Now, gentlemen, much as I would like to gratify the wishes of a member of your House, in erasing the record of this law from my book, on the ground of its having been already repealed, I cannot conscientiously do it so long as that institution continues to receive inmates without any trial by jury, or retains those who have never had any such trial.
No, gentlemen; this law and its application to me, cannot be obliterated, for it has already become a page of Illinois’ history, which must stand to all coming time, as a living witness against the legislation of Illinois in the nineteenth century. There is one way, and only one, by which you can redeem your State from this foul blot of religious persecution which now desecrates your nationality in the estimation of the whole civilized world, and that is by such practical repentance as this bill demands. This done, I can then, and only till then, vindicate the character of Illinois statesmen, on the ground of their own honorable acts.
In an appendix to this book, you will then find not only Mrs. Packard’s appeal to Illinois’ legislature of 1867, but also the noble manly response of its legislators, as echoed by their own honorable acts. But, should you, for any reason, choose to turn a deaf ear to this appeal in defense of your injured citizens, I shall not rest until I have made this same appeal to the people of this State, and asked from them the justice I am denied from their representatives. And should I be denied there, I shall go to work single-handed and alone, in liberating this oppressed class, by the habeas corpus act, before I shall feel that my skirts are washed from the guilt of hiding these public sins against humanity, which I know to have existence in the State of Illinois.
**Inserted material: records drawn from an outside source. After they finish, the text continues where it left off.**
(** * Well-plate analyser: the calibrated well-colour pipeline

    A shallow embedding of [services/wellPlateProcessor.ts]: the sRGB/CIELAB
    converters, the disc sampler, the per-channel median estimator and
    [processWellPlate], followed by the properties of the written
    specification that concern them.

    Number model.  A JavaScript [number] is modelled as a real ([R]); values
    the code keeps integral (image bytes, the results of [Math.round], loop
    counters) are integers ([Z], [nat]) injected with [IZR]/[INR] where the
    code does arithmetic on them.  [NaN], the infinities and binary64
    rounding have no counterpart in this model. *)

From Stdlib Require Import Reals Lra Lia ZArith List String Ascii Bool Arith.
From Stdlib Require Import Zfloor DecimalString Permutation Sorted.
Import ListNotations.

Open Scope R_scope.

(** ** JavaScript [Math] primitives *)

Module JsMath.

(** [Math.round x]: the nearest integer, ties towards plus infinity. *)
Definition round (x : R) : Z := Zfloor (x + 1 / 2).

(** [Math.floor x]: the greatest integer not above [x]. *)
Definition floor (x : R) : Z := Zfloor x.

(** [Math.pow x y].  On a positive base it is [exp (y * ln x)]; on a base
    that is zero or negative it is defined for whole exponents.  The
    remaining cases ([NaN] in JavaScript) are given the value 0 and are
    reached by no call below. *)
Definition pow (x y : R) : R :=
  if Rlt_dec 0 x then Rpower x y
  else if Req_dec_T y (IZR (Zfloor y)) then powerRZ x (Zfloor y)
  else 0.

Definition abs (x : R) : R := Rabs x.
Definition min (x y : R) : R := Rmin x y.
Definition max (x y : R) : R := Rmax x y.
Definition sqrt (x : R) : R := R_sqrt.sqrt x.

End JsMath.

(** Comparison operators of the source, as booleans. *)
Definition gtb (x y : R) : bool := if Rlt_dec y x then true else false.
Definition leb (x y : R) : bool := if Rle_dec x y then true else false.

Infix ">?" := gtb (at level 70, no associativity) : R_scope.
Infix "<=?" := leb (at level 70, no associativity) : R_scope.

(** ** Data model ([types.ts]) *)

Record Point := mkPoint { pt_x : R; pt_y : R }.

(** Every [RGB] the program builds has whole channels: image bytes, the
    literal 0, or the result of [Math.round]. *)
Record RGB := mkRGB { rgb_r : Z; rgb_g : Z; rgb_b : Z }.

Record Lab := mkLab { lab_l : R; lab_a : R; lab_b : R }.

Record WellResult := mkWellResult {
  w_id : string;
  w_row : nat;
  w_col : nat;
  center : Point;
  avgColor : RGB;
  intensity : R;
  cellCount : R
}.

Definition NUM_ROWS : nat := 8.
Definition NUM_COLS : nat := 6.
Definition WELL_RADIUS_FACTOR : R := 0.30.

(** ** Colour-space conversion *)

(** Gamma expansion of one normalised channel (step 1 of [rgbToLab]). *)
Definition srgbToLinear (c : R) : R :=
  if c >? 0.04045 then JsMath.pow ((c + 0.055) / 1.055) 2.4 else c / 12.92.

(** The local function [f] of [rgbToLab]. *)
Definition labF (t : R) : R :=
  if t >? 0.008856 then JsMath.pow t (1 / 3) else (7.787 * t) + (16 / 116).

Definition rgbToLab (rgb : RGB) : Lab :=
  let r := IZR (rgb_r rgb) / 255 in
  let g := IZR (rgb_g rgb) / 255 in
  let b := IZR (rgb_b rgb) / 255 in
  let r := srgbToLinear r in
  let g := srgbToLinear g in
  let b := srgbToLinear b in
  let x := r * 0.4124564 + g * 0.3575761 + b * 0.1804375 in
  let y := r * 0.2126729 + g * 0.7151522 + b * 0.0721750 in
  let z := r * 0.0193339 + g * 0.1191920 + b * 0.9503041 in
  let varX := x / 0.95047 in
  let varY := y / 1.00000 in
  let varZ := z / 1.08883 in
  let varX := labF varX in
  let varY := labF varY in
  let varZ := labF varZ in
  let l := (116 * varY) - 16 in
  let a := 500 * (varX - varY) in
  let b_lab := 200 * (varY - varZ) in
  {| lab_l := l; lab_a := a; lab_b := b_lab |}.

(** The local function [f_inv] of [labToRgb]. *)
Definition labFInv (t : R) : R :=
  if t >? 0.206897 then JsMath.pow t 3 else (t - 16 / 116) / 7.787.

(** The local function [toSrgb] of [labToRgb]. *)
Definition toSrgb (c : R) : R :=
  if c >? 0.0031308 then 1.055 * JsMath.pow c (1 / 2.4) - 0.055 else 12.92 * c.

(** The local function [clamp] of [labToRgb]. *)
Definition clamp255 (val : R) : Z :=
  Z.max 0 (Z.min 255 (JsMath.round (val * 255))).

Definition labToRgb (lab : Lab) : RGB :=
  let y := (lab_l lab + 16) / 116 in
  let x := lab_a lab / 500 + y in
  let z := y - lab_b lab / 200 in
  let x := labFInv x * 0.95047 in
  let y := labFInv y * 1.00000 in
  let z := labFInv z * 1.08883 in
  let r := x * 3.2404542 + y * -1.5371385 + z * -0.4985314 in
  let g := x * -0.9692660 + y * 1.8760108 + z * 0.0415560 in
  let b := x * 0.0556434 + y * -0.2040259 + z * 1.0572252 in
  let r := toSrgb r in
  let g := toSrgb g in
  let b := toSrgb b in
  {| rgb_r := clamp255 r; rgb_g := clamp255 g; rgb_b := clamp255 b |}.

(** ** Pixel sampling *)

(** The part of [CanvasRenderingContext2D] the program uses.
    [getImageData sx sy sw sh] is [None] when the call throws and otherwise
    the [data] array of the returned [ImageData]: four bytes (red, green,
    blue, alpha) per pixel, rows first. *)
Record CanvasRenderingContext2D := mkContext {
  getImageData : Z -> Z -> Z -> Z -> option (list Z)
}.

(** The radius [getPixelData] works with after its first statement. *)
Definition effectiveRadius (radius : R) : Z :=
  Z.max 1 (JsMath.round radius).

(** The test [dist <= radius] for the pixel with running index [k]
    ([k = i / 4]) of a square of side [2 * radius]. *)
Definition inDisc (radius k : Z) : bool :=
  let px := (k mod (radius * 2))%Z in
  let py := JsMath.floor (IZR k / IZR (radius * 2)) in
  let dist :=
    JsMath.sqrt (JsMath.pow (IZR (px - radius)) 2 + JsMath.pow (IZR (py - radius)) 2) in
  dist <=? IZR radius.

(** The [for] loop of [getPixelData], one step per four bytes.  [ImageData]
    arrays hold a whole number of pixels; a trailing fragment ends the scan. *)
Fixpoint scanPixels (radius k : Z) (data : list Z) : list RGB :=
  match data with
  | r :: g :: b :: _ :: rest =>
      (if inDisc radius k then [ {| rgb_r := r; rgb_g := g; rgb_b := b |} ] else [])
        ++ scanPixels radius (k + 1) rest
  | _ => []
  end.

Definition getPixelData (ctx : CanvasRenderingContext2D) (x y radius : R) : list RGB :=
  let radius := effectiveRadius radius in
  match getImageData ctx (JsMath.round (x - IZR radius)) (JsMath.round (y - IZR radius))
                     (radius * 2) (radius * 2) with
  | Some data => scanPixels radius 0 data
  | None => []
  end.

(** ** Robust colour estimate *)

(** [Array.prototype.sort] with the comparator [(a, b) => a - b]: the
    ascending arrangement of the numbers. *)
Fixpoint insertAscending (v : R) (l : list R) : list R :=
  match l with
  | [] => [v]
  | w :: rest => if v <=? w then v :: l else w :: insertAscending v rest
  end.

Fixpoint sortAscending (l : list R) : list R :=
  match l with
  | [] => []
  | v :: rest => insertAscending v (sortAscending rest)
  end.

(** The median expression used for each of the three channels. *)
Definition medianOfSorted (values : list R) : R :=
  let mid := (List.length values / 2)%nat in
  if (List.length values mod 2 =? 0)%nat
  then (nth (mid - 1) values 0 + nth mid values 0) / 2
  else nth mid values 0.

Definition getRobustAverageColor (pixels : list RGB) : RGB :=
  match pixels with
  | [] => {| rgb_r := 0; rgb_g := 0; rgb_b := 0 |}
  | [p] => p
  | _ =>
      let labPixels := map rgbToLab pixels in
      let l_values := sortAscending (map lab_l labPixels) in
      let a_values := sortAscending (map lab_a labPixels) in
      let b_values := sortAscending (map lab_b labPixels) in
      let medianL := medianOfSorted l_values in
      let medianA := medianOfSorted a_values in
      let medianB := medianOfSorted b_values in
      labToRgb {| lab_l := medianL; lab_a := medianA; lab_b := medianB |}
  end.

(** ** The pipeline *)

(** What the browser delivers to the promise body: the image fails to load
    ([onerror]), or it loads and [canvas.getContext] yields a context or
    [null]. *)
Inductive ImageLoad :=
| LoadFailed
| Loaded (ctx : option CanvasRenderingContext2D).

Inductive Rejection :=
| LoadErrorEvent
| Error (message : string).

Inductive Settled :=
| Rejected (reason : Rejection)
| Resolved (results : list WellResult).

Definition noContextError : Rejection :=
  Error "Could not get canvas context".

Definition referenceError : Rejection :=
  Error "Could not sample reference colors. Please ensure calibration points are inside wells.".

(** A counting [for] loop threading a state. *)
Definition forLoop {S : Type} (n : nat) (body : nat -> S -> S) (s : S) : S :=
  fold_left (fun acc i => body i acc) (seq 0 n) s.

(** The id template: [String.fromCharCode(65 + row)] followed by [col + 1]. *)
Definition wellId (row col : nat) : string :=
  String (ascii_of_nat (65 + row)) (NilZero.string_of_uint (Nat.to_uint (col + 1))).

(** The constants [dx], [dy] and [radius] computed at the start of the
    [onload] handler. *)
Definition gridStepX (a1 h6 : Point) : R := (pt_x h6 - pt_x a1) / (INR NUM_COLS - 1).
Definition gridStepY (a1 h6 : Point) : R := (pt_y h6 - pt_y a1) / (INR NUM_ROWS - 1).
Definition gridRadius (a1 h6 : Point) : R :=
  JsMath.min (JsMath.abs (gridStepX a1 h6)) (JsMath.abs (gridStepY a1 h6)) * WELL_RADIUS_FACTOR.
And can you blame me for this manifestation of my heart sympathy for my imprisoned sisters? Can a sensitive woman feel a less degree of sympathy for her own sex, when she knows, as I do from my own bitter experience, the injustice they are daily and hourly now receiving in that dismal prison?
And O! if you or your darling daughter were in their places, would you feel like reproaching me as a fanatic, for thus volunteering in your defence? No; you would not. But I should reproach myself, and so must a just God reproach me, should I dare to do less; for there is a vow recorded in the archives of high Heaven, that Mrs. Packard will do all in her power to do, for the deliverance of these victims of injustice, if God will but grant her deliverance. I am delivered! my vow stands recorded there! Shall this vow be a witness against me, or shall it not?
Gentlemen of this Assembly, I shall try to redeem that pledge, and so far as you are concerned, my work is now done. Yours remains to be done. God grant you may dare to do right! that you may have the moral courage to dare to settle this great question, just upon its own intrinsic merits, independent of the sanity or the insanity of its defender.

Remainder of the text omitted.